▶ Aim of the task
Show all lines from the records below in which the string "Lemma" is present.

▶ Provided data
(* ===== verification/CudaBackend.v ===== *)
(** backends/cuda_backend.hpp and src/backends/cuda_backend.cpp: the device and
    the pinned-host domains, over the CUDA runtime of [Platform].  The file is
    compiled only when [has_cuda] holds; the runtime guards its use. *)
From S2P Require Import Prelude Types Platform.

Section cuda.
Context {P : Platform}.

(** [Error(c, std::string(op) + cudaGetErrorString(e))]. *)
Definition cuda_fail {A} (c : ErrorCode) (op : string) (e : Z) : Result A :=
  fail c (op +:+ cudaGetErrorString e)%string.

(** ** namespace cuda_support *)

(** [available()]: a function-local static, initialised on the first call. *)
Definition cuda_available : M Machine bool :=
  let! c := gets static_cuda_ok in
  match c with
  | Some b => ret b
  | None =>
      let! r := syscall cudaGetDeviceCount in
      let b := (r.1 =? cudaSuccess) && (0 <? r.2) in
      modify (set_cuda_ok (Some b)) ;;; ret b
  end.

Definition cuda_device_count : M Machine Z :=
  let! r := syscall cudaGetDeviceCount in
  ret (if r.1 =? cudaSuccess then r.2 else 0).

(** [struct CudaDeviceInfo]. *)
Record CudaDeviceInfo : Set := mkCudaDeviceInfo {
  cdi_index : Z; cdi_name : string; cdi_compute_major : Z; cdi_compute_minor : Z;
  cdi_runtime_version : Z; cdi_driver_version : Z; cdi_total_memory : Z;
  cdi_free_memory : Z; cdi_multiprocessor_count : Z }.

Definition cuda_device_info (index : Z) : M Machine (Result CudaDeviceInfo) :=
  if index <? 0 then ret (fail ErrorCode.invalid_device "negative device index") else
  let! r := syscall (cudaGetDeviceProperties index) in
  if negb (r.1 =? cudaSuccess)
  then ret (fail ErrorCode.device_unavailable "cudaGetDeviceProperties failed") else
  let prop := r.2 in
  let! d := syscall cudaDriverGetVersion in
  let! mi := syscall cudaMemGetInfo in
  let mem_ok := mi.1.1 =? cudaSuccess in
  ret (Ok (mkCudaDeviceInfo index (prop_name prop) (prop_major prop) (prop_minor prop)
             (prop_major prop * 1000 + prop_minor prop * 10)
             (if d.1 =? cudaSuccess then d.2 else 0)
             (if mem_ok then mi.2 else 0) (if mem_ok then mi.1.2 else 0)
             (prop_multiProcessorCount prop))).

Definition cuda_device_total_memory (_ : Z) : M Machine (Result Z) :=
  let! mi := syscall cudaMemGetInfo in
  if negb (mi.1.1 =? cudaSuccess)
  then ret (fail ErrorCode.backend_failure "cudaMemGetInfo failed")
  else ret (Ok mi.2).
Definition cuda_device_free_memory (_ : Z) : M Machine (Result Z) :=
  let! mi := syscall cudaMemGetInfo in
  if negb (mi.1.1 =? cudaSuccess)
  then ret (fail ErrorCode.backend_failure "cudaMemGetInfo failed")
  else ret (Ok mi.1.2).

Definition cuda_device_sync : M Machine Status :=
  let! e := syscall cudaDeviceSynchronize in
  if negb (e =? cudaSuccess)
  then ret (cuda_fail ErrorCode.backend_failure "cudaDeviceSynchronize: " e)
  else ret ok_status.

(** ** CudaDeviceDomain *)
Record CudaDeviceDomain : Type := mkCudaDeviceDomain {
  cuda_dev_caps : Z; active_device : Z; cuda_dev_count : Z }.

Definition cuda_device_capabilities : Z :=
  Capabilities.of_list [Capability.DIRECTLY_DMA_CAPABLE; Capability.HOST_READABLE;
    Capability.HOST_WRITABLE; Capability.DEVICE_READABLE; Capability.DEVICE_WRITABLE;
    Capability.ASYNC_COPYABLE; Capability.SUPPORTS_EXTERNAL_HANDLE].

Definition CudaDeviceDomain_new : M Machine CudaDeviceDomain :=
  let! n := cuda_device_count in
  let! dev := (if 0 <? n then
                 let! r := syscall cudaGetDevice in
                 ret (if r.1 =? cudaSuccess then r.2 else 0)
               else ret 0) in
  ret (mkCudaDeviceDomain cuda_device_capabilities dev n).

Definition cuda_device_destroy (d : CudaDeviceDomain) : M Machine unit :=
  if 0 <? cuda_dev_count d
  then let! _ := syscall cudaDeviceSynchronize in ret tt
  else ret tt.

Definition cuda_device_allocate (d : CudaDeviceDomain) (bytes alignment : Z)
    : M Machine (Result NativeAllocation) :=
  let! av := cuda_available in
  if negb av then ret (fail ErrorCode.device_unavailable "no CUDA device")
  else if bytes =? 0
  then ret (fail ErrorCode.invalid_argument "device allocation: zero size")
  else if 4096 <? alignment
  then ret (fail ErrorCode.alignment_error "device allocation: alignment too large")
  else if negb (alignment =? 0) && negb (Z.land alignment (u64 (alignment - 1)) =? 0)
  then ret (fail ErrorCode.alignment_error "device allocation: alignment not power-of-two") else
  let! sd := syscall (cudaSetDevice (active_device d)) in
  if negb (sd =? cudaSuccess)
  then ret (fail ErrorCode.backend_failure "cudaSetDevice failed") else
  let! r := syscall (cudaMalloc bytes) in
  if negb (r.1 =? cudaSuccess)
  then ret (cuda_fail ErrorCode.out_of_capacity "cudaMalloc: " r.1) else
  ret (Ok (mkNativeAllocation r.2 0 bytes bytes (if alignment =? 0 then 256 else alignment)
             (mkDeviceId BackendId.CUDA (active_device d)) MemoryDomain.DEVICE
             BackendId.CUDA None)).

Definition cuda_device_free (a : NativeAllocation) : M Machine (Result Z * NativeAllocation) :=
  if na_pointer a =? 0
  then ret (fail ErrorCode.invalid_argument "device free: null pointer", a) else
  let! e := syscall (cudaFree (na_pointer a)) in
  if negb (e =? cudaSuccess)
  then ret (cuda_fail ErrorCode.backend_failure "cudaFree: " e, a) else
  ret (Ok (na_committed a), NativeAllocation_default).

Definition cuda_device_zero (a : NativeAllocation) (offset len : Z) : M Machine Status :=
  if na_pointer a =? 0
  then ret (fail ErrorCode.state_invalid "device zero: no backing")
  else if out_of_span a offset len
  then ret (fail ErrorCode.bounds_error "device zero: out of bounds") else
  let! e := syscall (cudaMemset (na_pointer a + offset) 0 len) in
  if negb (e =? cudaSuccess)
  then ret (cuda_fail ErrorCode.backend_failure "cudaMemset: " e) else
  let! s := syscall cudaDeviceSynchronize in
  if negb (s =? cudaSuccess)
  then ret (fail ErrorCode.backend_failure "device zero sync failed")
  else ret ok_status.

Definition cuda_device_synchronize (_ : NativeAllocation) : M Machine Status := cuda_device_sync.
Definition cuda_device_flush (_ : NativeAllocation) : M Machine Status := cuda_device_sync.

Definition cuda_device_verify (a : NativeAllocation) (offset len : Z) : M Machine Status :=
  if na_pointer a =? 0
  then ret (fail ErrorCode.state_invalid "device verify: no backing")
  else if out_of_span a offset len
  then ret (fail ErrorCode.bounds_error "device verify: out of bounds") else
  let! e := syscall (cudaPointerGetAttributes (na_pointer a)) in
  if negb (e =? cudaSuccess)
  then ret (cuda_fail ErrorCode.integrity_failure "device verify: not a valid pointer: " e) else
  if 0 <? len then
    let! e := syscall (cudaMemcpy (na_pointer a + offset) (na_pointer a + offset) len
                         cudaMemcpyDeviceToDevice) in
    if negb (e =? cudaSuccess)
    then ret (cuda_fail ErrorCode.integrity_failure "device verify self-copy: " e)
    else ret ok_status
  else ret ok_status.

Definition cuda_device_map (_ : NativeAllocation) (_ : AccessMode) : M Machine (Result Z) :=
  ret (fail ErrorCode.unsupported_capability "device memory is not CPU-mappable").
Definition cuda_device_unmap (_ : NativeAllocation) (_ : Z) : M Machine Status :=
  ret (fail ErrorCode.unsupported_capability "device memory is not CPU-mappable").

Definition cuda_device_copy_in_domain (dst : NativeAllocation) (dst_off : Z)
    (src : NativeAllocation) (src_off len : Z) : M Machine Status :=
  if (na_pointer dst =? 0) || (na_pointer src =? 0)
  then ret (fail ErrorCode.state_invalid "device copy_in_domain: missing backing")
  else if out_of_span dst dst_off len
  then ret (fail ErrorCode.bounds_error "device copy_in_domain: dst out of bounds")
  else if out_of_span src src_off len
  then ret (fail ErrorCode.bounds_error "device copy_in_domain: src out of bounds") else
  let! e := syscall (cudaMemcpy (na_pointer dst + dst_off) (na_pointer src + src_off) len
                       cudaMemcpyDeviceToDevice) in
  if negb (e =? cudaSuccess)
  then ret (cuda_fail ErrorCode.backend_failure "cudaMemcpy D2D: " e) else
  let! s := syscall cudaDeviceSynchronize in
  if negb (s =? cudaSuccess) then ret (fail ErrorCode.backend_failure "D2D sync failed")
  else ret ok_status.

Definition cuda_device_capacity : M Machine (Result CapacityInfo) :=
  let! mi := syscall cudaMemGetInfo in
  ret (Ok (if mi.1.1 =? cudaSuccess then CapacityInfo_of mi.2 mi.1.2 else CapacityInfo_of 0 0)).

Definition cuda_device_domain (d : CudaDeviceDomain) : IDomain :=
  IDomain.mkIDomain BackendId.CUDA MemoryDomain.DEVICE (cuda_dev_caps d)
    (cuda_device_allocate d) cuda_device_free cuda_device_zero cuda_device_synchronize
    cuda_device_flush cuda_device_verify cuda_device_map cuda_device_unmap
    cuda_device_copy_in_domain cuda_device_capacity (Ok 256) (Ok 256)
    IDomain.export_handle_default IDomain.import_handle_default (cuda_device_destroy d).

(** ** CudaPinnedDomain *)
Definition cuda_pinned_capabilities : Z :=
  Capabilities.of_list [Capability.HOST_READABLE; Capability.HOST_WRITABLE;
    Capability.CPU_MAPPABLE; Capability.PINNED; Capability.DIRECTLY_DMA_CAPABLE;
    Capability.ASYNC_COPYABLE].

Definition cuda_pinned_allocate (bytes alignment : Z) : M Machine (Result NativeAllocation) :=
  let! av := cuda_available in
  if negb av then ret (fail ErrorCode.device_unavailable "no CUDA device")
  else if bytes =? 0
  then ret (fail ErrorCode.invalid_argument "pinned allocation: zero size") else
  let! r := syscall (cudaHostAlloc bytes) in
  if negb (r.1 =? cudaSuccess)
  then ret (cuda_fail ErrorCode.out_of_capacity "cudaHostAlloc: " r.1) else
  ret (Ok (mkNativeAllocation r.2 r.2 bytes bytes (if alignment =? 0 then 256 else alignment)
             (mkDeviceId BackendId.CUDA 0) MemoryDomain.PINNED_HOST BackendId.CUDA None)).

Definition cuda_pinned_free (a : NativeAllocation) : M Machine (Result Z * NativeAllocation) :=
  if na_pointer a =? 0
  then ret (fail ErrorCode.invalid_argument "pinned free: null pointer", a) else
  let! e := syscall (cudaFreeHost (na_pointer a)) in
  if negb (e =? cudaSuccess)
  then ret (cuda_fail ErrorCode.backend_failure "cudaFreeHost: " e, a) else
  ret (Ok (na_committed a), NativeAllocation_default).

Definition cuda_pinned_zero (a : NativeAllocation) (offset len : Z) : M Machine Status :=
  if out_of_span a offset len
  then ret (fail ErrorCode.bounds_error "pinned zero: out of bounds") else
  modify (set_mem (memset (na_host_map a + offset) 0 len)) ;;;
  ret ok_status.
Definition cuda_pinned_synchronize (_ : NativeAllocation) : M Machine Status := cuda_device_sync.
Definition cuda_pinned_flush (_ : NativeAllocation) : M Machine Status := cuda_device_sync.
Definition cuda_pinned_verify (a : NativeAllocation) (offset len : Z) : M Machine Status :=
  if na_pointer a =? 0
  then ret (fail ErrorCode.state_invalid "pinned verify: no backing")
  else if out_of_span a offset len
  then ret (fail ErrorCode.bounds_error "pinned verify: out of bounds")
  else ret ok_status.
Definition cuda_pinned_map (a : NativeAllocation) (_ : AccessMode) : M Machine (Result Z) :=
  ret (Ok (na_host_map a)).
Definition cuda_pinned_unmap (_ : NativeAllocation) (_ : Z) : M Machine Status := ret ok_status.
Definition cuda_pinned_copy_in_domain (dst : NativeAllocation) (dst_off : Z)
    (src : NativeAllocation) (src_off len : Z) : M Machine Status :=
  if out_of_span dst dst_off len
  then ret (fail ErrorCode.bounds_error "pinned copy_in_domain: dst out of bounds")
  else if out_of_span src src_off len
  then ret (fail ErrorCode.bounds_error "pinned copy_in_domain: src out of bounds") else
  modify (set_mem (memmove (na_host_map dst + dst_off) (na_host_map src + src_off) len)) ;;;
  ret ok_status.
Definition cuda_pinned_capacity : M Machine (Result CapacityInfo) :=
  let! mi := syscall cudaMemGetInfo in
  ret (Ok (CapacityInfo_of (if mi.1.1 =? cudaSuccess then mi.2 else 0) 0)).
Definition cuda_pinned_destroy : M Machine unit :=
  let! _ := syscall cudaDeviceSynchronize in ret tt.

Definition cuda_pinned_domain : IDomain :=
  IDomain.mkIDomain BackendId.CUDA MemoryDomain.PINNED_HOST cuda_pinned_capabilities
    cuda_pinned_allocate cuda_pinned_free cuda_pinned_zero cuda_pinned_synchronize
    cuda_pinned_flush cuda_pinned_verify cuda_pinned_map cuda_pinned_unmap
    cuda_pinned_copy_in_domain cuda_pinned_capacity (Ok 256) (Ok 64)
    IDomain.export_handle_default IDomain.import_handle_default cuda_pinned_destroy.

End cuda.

==

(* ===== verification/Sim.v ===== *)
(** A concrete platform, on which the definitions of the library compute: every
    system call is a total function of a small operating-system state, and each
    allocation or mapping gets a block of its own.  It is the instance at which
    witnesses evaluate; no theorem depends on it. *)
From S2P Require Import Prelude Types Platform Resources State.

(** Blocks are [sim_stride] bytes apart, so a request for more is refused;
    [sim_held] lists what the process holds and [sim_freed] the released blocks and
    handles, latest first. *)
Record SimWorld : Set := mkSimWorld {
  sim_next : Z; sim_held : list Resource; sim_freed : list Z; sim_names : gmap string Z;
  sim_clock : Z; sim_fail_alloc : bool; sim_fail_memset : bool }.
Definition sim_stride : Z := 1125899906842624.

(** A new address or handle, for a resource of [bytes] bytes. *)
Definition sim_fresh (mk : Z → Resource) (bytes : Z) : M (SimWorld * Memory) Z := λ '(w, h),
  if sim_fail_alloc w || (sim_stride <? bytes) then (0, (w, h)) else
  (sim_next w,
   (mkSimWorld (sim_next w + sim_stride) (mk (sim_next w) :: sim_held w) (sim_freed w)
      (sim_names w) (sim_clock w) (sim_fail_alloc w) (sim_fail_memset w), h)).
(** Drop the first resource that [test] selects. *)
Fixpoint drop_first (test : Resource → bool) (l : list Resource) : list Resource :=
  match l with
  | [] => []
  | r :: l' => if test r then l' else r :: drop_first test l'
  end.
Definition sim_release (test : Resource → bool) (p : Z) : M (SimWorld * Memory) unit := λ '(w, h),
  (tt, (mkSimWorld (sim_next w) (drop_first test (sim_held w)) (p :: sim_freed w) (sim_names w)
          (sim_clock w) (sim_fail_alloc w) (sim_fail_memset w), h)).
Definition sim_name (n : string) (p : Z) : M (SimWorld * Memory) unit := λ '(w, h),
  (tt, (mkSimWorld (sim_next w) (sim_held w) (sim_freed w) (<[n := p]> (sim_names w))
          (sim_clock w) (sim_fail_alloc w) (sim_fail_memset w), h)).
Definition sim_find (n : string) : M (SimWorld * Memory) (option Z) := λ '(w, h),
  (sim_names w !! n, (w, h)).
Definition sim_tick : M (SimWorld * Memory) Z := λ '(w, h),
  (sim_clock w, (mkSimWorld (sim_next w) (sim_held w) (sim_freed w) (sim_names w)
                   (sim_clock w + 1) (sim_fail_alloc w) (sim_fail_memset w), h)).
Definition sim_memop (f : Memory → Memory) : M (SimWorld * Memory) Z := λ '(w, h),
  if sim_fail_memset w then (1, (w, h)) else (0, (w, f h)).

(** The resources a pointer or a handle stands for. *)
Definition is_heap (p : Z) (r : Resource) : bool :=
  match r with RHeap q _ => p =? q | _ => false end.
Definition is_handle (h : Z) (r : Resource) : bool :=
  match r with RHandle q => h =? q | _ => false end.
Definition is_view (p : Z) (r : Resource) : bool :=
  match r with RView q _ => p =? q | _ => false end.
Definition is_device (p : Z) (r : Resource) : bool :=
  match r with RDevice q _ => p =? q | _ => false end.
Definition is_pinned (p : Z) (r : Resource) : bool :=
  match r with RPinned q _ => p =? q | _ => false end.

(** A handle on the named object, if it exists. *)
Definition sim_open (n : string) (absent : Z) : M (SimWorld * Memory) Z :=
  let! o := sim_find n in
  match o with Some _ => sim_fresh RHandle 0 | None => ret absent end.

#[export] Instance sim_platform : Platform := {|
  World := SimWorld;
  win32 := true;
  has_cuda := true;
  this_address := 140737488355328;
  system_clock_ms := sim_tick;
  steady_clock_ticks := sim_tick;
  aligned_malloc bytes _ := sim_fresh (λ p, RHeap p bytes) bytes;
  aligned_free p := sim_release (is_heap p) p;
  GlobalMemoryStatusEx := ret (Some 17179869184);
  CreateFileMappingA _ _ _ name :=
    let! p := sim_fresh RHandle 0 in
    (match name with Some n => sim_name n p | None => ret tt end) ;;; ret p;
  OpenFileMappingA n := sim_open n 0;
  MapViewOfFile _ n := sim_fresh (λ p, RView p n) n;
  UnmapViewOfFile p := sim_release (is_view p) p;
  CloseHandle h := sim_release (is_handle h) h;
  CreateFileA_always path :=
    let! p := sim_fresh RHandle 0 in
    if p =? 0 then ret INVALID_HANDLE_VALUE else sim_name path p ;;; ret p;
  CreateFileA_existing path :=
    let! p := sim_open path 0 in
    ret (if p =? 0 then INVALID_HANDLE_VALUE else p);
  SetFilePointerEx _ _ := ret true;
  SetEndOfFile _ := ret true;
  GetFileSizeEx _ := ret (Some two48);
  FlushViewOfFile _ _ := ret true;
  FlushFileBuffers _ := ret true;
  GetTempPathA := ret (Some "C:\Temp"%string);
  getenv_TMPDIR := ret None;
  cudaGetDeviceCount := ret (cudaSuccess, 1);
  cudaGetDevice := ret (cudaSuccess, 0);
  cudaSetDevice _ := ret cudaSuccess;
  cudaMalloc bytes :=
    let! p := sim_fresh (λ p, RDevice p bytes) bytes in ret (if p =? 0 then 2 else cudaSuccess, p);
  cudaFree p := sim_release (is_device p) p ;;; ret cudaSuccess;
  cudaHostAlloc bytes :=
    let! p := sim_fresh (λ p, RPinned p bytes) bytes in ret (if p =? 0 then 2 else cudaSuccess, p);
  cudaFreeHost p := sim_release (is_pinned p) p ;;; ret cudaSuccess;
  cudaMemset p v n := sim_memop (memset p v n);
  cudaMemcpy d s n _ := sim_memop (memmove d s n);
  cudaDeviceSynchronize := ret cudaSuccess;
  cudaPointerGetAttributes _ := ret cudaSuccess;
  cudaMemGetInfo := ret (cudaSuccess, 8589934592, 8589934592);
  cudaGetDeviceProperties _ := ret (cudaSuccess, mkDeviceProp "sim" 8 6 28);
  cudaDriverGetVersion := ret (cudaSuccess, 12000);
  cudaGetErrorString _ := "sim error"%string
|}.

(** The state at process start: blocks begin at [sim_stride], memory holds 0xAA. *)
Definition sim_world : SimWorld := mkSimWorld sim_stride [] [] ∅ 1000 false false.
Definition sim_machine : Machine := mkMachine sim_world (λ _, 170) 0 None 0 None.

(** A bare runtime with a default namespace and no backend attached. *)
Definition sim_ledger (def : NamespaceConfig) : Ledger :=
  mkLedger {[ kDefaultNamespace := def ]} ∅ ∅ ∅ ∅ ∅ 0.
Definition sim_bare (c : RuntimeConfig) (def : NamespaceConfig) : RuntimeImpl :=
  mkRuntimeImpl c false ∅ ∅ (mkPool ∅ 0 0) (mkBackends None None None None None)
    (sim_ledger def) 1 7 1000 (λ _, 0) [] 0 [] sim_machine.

* * *

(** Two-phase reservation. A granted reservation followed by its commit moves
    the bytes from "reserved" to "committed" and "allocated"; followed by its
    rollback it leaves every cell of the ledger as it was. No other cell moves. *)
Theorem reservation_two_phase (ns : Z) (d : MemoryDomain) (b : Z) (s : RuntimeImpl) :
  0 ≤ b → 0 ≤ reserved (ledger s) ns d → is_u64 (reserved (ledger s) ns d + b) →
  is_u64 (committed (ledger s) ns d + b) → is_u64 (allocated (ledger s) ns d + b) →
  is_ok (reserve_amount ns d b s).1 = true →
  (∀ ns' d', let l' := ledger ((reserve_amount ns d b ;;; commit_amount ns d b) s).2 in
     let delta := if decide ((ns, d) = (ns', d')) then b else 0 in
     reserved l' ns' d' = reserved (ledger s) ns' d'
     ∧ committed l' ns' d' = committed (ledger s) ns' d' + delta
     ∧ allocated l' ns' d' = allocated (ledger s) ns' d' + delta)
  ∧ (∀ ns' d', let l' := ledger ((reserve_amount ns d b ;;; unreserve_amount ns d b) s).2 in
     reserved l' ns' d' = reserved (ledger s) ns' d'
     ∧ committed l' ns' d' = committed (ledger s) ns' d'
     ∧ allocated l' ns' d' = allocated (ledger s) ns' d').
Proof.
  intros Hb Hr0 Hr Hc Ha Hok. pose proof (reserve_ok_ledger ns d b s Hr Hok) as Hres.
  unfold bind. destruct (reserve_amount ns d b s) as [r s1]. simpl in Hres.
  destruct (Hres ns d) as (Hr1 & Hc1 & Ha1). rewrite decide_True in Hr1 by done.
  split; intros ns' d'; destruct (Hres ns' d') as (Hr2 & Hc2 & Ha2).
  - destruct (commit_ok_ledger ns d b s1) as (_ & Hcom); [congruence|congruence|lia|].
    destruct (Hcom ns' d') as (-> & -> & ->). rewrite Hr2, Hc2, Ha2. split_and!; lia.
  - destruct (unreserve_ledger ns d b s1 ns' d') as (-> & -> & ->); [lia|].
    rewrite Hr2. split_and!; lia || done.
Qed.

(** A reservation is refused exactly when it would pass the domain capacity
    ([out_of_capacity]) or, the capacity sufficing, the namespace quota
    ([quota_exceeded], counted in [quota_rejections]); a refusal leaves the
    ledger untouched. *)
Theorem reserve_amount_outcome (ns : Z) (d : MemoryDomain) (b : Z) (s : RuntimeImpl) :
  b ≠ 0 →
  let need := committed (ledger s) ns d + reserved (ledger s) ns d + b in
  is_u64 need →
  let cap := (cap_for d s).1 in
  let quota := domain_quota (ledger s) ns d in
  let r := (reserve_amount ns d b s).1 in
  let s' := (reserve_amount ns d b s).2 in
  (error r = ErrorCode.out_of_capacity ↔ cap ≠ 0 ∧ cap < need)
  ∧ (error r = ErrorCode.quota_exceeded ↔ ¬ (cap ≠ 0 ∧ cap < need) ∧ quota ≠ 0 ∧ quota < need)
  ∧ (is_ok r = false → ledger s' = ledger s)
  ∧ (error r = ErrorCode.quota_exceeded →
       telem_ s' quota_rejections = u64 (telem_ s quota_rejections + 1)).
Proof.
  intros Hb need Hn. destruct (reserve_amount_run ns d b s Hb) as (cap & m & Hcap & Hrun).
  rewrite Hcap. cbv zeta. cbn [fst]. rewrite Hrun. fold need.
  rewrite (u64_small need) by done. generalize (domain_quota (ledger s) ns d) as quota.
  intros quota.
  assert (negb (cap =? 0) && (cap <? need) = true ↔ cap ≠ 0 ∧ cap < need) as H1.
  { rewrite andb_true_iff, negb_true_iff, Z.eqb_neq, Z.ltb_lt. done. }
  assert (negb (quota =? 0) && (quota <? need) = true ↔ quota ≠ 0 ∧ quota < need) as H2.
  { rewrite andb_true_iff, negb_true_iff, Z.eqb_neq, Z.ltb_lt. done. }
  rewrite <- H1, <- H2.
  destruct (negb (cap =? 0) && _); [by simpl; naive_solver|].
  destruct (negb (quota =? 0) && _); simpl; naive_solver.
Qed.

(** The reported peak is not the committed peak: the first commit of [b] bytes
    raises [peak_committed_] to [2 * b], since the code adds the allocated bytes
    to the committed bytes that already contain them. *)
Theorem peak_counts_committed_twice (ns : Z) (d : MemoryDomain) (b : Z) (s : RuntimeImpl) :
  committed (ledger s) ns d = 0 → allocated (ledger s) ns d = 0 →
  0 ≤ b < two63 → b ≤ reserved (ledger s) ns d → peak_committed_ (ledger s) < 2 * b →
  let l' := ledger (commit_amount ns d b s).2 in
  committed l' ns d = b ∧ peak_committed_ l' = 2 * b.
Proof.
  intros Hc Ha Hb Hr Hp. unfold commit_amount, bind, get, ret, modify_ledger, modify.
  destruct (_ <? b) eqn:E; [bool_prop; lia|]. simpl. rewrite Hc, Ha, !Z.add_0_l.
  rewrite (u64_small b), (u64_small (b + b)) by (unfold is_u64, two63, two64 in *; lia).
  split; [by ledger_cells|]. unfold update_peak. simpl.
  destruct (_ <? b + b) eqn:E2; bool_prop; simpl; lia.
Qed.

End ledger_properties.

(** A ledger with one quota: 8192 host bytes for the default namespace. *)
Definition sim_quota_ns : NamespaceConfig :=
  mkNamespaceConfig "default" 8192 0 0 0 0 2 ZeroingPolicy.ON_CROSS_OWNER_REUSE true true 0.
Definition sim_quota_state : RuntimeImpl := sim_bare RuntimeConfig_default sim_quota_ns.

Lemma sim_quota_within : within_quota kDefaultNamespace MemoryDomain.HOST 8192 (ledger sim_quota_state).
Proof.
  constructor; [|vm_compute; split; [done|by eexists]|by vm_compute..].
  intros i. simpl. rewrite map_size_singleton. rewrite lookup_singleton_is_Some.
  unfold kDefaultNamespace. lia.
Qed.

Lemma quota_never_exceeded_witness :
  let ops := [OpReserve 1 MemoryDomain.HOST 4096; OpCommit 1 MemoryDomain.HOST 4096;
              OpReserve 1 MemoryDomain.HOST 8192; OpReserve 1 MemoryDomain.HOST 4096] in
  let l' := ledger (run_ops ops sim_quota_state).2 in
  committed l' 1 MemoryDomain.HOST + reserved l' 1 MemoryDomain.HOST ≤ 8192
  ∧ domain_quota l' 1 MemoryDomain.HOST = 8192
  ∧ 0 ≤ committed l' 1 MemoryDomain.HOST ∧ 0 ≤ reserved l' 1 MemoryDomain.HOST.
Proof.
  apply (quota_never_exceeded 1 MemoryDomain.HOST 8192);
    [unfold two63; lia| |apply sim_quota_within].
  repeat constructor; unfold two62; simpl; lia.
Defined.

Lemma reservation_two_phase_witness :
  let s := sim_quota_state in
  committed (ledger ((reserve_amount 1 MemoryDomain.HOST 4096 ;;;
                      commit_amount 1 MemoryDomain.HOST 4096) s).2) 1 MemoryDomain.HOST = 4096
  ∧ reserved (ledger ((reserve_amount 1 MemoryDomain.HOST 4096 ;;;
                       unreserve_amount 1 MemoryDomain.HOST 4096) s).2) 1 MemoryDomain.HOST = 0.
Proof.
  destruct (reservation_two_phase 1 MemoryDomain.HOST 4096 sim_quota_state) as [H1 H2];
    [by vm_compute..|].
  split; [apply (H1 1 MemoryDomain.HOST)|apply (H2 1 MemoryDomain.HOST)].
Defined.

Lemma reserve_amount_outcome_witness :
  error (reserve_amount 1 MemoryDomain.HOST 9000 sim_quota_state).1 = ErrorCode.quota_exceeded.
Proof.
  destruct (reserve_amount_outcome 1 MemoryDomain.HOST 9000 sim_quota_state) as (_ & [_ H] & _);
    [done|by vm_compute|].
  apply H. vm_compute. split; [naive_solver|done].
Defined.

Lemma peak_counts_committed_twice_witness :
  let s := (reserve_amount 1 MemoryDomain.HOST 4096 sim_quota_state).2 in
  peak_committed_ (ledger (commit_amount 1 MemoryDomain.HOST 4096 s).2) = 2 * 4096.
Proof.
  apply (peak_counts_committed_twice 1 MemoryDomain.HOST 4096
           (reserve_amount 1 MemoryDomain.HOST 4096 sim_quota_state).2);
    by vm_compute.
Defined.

▶ Result of the task
Lemma sim_quota_within : within_quota kDefaultNamespace MemoryDomain.HOST 8192 (ledger sim_quota_state).
Lemma quota_never_exceeded_witness :
Lemma reservation_two_phase_witness :
Lemma reserve_amount_outcome_witness :
Lemma peak_counts_committed_twice_witness :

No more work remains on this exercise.